Players – Artist Spotlight

StonewallWho: Stonewall
What: Old school power trio with a metal edge
Sounds like: Stone Temple Pilots, Mountain and Metallica

Stonewall presents an energetic hybrid of metal and melody.  Live, they are one of the hardest rocking outfits around.  For many years, the were quite literally the band to beat, as several “battle of the bands” contestants left in their musical dust could well attest.

Last year, the Vermont band released its first full-length album, “What If?”   It was definitely worth the wait, drawing comparisons to the blues-rock fusion of early Led Zeppelin and the post-millennial angst of Alice in Chains.  Lead guitarist Josh Parker handles the vocals with a moaning baritone, which hovers just above a growl.  Drummer Ryan Young and six-string bassist Philip Chiu provide a brawny rhythm section

If they’re reminiscent of anyone, it’s bands whose heyday came long before anyone in the band was born.  The James Gang, Mountain and Three Man Army – the youngsters in Stonewall may not know these relics by name, but be assured their spirit lives in their music.

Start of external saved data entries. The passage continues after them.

Definition failAd (ad : AdData) : AdData :=
  {| index := index ad;
     musicAudioSrc :=
       if is_str "pending" (musicAudioSrc ad) then Some "error" else musicAudioSrc ad;
     nonMusicAudioSrc :=
       if is_str "pending" (nonMusicAudioSrc ad) then Some "error" else nonMusicAudioSrc ad;
     transcriptSents :=
       if is_ppending (transcriptSents ad) then PError else transcriptSents ad;
     englishTranscriptSents := englishTranscriptSents ad;
     insights := if is_ppending (insights ad) then PError else insights ad;
     location := location ad;
     status := if is_stpending (status ad) then StDone else status ad;
     theme := theme ad |}.

Definition failAllPendingRequests (st : AdDataState) : AdDataState :=
  let updatedAds := map failAd (ads st) in
  setAds updatedAds st.

Definition nullifyAd (ad : AdData) : AdData :=
  {| index := index ad;
     musicAudioSrc :=
       if is_str "pending" (musicAudioSrc ad) then None else musicAudioSrc ad;
     nonMusicAudioSrc :=
       if is_str "pending" (nonMusicAudioSrc ad) then None else nonMusicAudioSrc ad;
     transcriptSents :=
       if is_ppending (transcriptSents ad) then PNull else transcriptSents ad;
     englishTranscriptSents := englishTranscriptSents ad;
     insights := if is_ppending (insights ad) then PNull else insights ad;
     location := location ad;
     status := if is_stpending (status ad) then StDone else status ad;
     theme := theme ad |}.

Definition nullifyAllPendingRequests (st : AdDataState) : AdDataState :=
  let updatedAds := map nullifyAd (ads st) in
  setAds updatedAds st.

(** [Boolean(src && src !== "pending" && src !== "error")]: the empty
    string is falsy, like [null]. *)
Definition is_available (src : option string) : bool :=
  match src with
  | Some s =>
      negb (String.eqb s "") && negb (String.eqb s "pending")
      && negb (String.eqb s "error")
  | None => false
  end.

Definition getActiveAd (st : AdDataState) : option AdData :=
  match activeIndex st with
  | None => None
  | Some a =>
      if Z.ltb a 0 || Z.leb (Z.of_nat (length (ads st))) a then None
      else find_ad a (ads st)
  end.

Definition hasAdWithAudio (i : Z) (st : AdDataState) : bool :=
  match find_ad i (ads st) with
  | None => false
  | Some ad =>
      let hasMusicAudio := is_available (musicAudioSrc ad) in
      let hasNonMusicAudio := is_available (nonMusicAudioSrc ad) in
      hasMusicAudio || hasNonMusicAudio
  end.

Record AvailableAudioSources := {
  musicAvailable : bool;
  nonMusicAvailable : bool;
  hasAnyAudio : bool
}.

Definition getAvailableAudioSources (i : Z) (st : AdDataState) : AvailableAudioSources :=
  match find_ad i (ads st) with
  | None =>
      {| musicAvailable := false; nonMusicAvailable := false; hasAnyAudio := false |}
  | Some ad =>
      let music := is_available (musicAudioSrc ad) in
      let nonMusic := is_available (nonMusicAudioSrc ad) in
      {| musicAvailable := music; nonMusicAvailable := nonMusic;
         hasAnyAudio := music || nonMusic |}
  end.

End AdDataStore.

(** ** ws.schemas *)

Module Schemas.

(** A value as [JSON.parse] returns it.  An object keeps its members in a
    list; reading a member takes the first entry with that key. *)
Inductive json : Type :=
| JNull
| JBool (b : bool)
| JNumber (q : Q)
| JString (s : string)
| JArray (items : list json)
| JObject (members : list (string * json)).

Fixpoint get_member (k : string) (members : list (string * json)) : option json :=
  match members with
  | [] => None
  | (k', v) :: rest => if String.eqb k' k then Some v else get_member k rest
  end.

Inductive MsgType :=
| TSpeech | TMerged | TInsight | TDone | TError
| TFatalError | TComplete | TReceived | TAudioComplete.

Inductive Step := SSpeech | SMerged | SInsights | STranscript | SMusic.

(** [z.string()], [z.number()] *)
Definition z_string (j : json) : option string :=
  match j with
  | JString s => Some s
  | _ => None
  end.

Definition z_number (j : json) : option Q :=
  match j with
  | JNumber q => Some q
  | _ => None
  end.

(** [z.array(item)] *)
Definition z_array {A} (item : json -> option A) (j : json) : option (list A) :=
  match j with
  | JArray items => mapM item items
  | _ => None
  end.

(** [schema.optional()] at a key of an object: an absent key is accepted *)
Definition z_optional {A} (schema : json -> option A) (v : option json)
    : option (option A) :=
  match v with
  | None => Some None
  | Some j => Some <$> schema j
  end.

(** a key that the object schema requires *)
Definition z_required {A} (schema : json -> option A) (v : option json) : option A :=
  v ≫= schema.

(** [schema.nullable()] *)
Definition z_nullable {A} (schema : json -> option A) (j : json) : option (option A) :=
  match j with
  | JNull => Some None
  | _ => Some <$> schema j
  end.

Definition z_type (j : json) : option MsgType :=
  s ← z_string j;
  if String.eqb s "speech" then Some TSpeech
  else if String.eqb s "merged" then Some TMerged
  else if String.eqb s "insight" then Some TInsight
  else if String.eqb s "done" then Some TDone
  else if String.eqb s "error" then Some TError
  else if String.eqb s "fatal_error" then Some TFatalError
  else if String.eqb s "complete" then Some TComplete
  else if String.eqb s "received" then Some TReceived
  else if String.eqb s "audio_complete" then Some TAudioComplete
  else None.

Definition z_Step (j : json) : option Step :=
  s ← z_string j;
  if String.eqb s "speech" then Some SSpeech
  else if String.eqb s "merged" then Some SMerged
  else if String.eqb s "insights" then Some SInsights
  else if String.eqb s "transcript" then Some STranscript
  else if String.eqb s "music" then Some SMusic
  else None.

Definition sentenceAlignment (j : json) : option AdDataStore.Sentence :=
  match j with
  | JObject o =>
      t ← z_required z_string (get_member "text" o);
      s ← z_required z_number (get_member "start" o);
      e ← z_required z_number (get_member "end" o);
      Some {| AdDataStore.text := t; AdDataStore.start := s; AdDataStore.end_ := e |}
  | _ => None
  end.

Definition insight (j : json) : option AdDataStore.Insight :=
  match j with
  | JObject o =>
      i ← z_required z_string (get_member "insight" o);
      e ← z_required z_string (get_member "explanation" o);
      Some {| AdDataStore.insight := i; AdDataStore.explanation := e |}
  | _ => None
  end.

(** What [ResponsePayload.parse] returns: the known keys, the others
    stripped.  [None] at a key: the key is absent. *)
Record ResponsePayload := {
  type : MsgType;
  message : option string;
  index : option Q;
  step : option Step;
  transcript : option string;
  translations : option (option (list string));
  alignments : option (list AdDataStore.Sentence);
  insights : option (list AdDataStore.Insight)
}.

“What If?” was several years in the making, but Stonewall reportedly has new songs in the works.  Hopefully, a follow-up won’t take so long.

Upcoming gigs:

Friday, Oct. 2 – Imperial Lounge, Claremont
Friday, Oct. 16 – Blue Shamrock, Lowell, Mass.
Saturday, Oct. 17 – Paingivers Ball, Claremont Moose Lodge
Saturday, Nov. 7 2009 – Shenanigans, White River Junction
Thursday, Nov. 19 – Landmark College, Putney, Vermont
Friday, Dec. 4 – Imperial Lounge, Claremont

Stonewall – What If? Worth The Wait

Over the last four-plus years, Stonewall’s live shows earned them a reputation as one of the hardest rocking outfits around.  They are quite literally the band to beat, as several “battle of the bands” contestants left in their musical dust can well attest.  But it’s taken until now for Stonewall to commit their energetic hybrid of metal and melody to disc.

Solid from start to finish, “What If?” was definitely worth the wait.  The fuzz-toned opener, “Blessing For Pearls,” rips a page from Zeppelin and blends it with post-millennial angst.  “Janitor Man” will invite Alice in Chains comparisons – deservedly so.  Lead guitarist and vocalist Josh Parker’s baritone hovers just above a growl.

“Vengeance” is a good example of Stonewall’s hard-edged melodic style.  The 8-minute track begins in a flurry of heavy metal bullets. It then crosses over a polyrhythmic structure featuring a few speedy guitar figures from Parker, before settling into a blistering boogie.

Make no mistake, while most of the record rocks, it’s never buried in sturm und drang.   This thematically dark “Masculincense” (Parker may have wrote it after a night of old Nine Inch Nails videos) churns and roils, then ends with a tasty blues progression.

“Comatoasted” is reminiscent of Primus, another 90’s power trio.  It’s a ride that starts slow and turns into a runaway train.  “Your Sweet Intents” achieves the same energy, showcasing Ryan Young’s staccato drumming and featuring one of Parker’s meatiest solos.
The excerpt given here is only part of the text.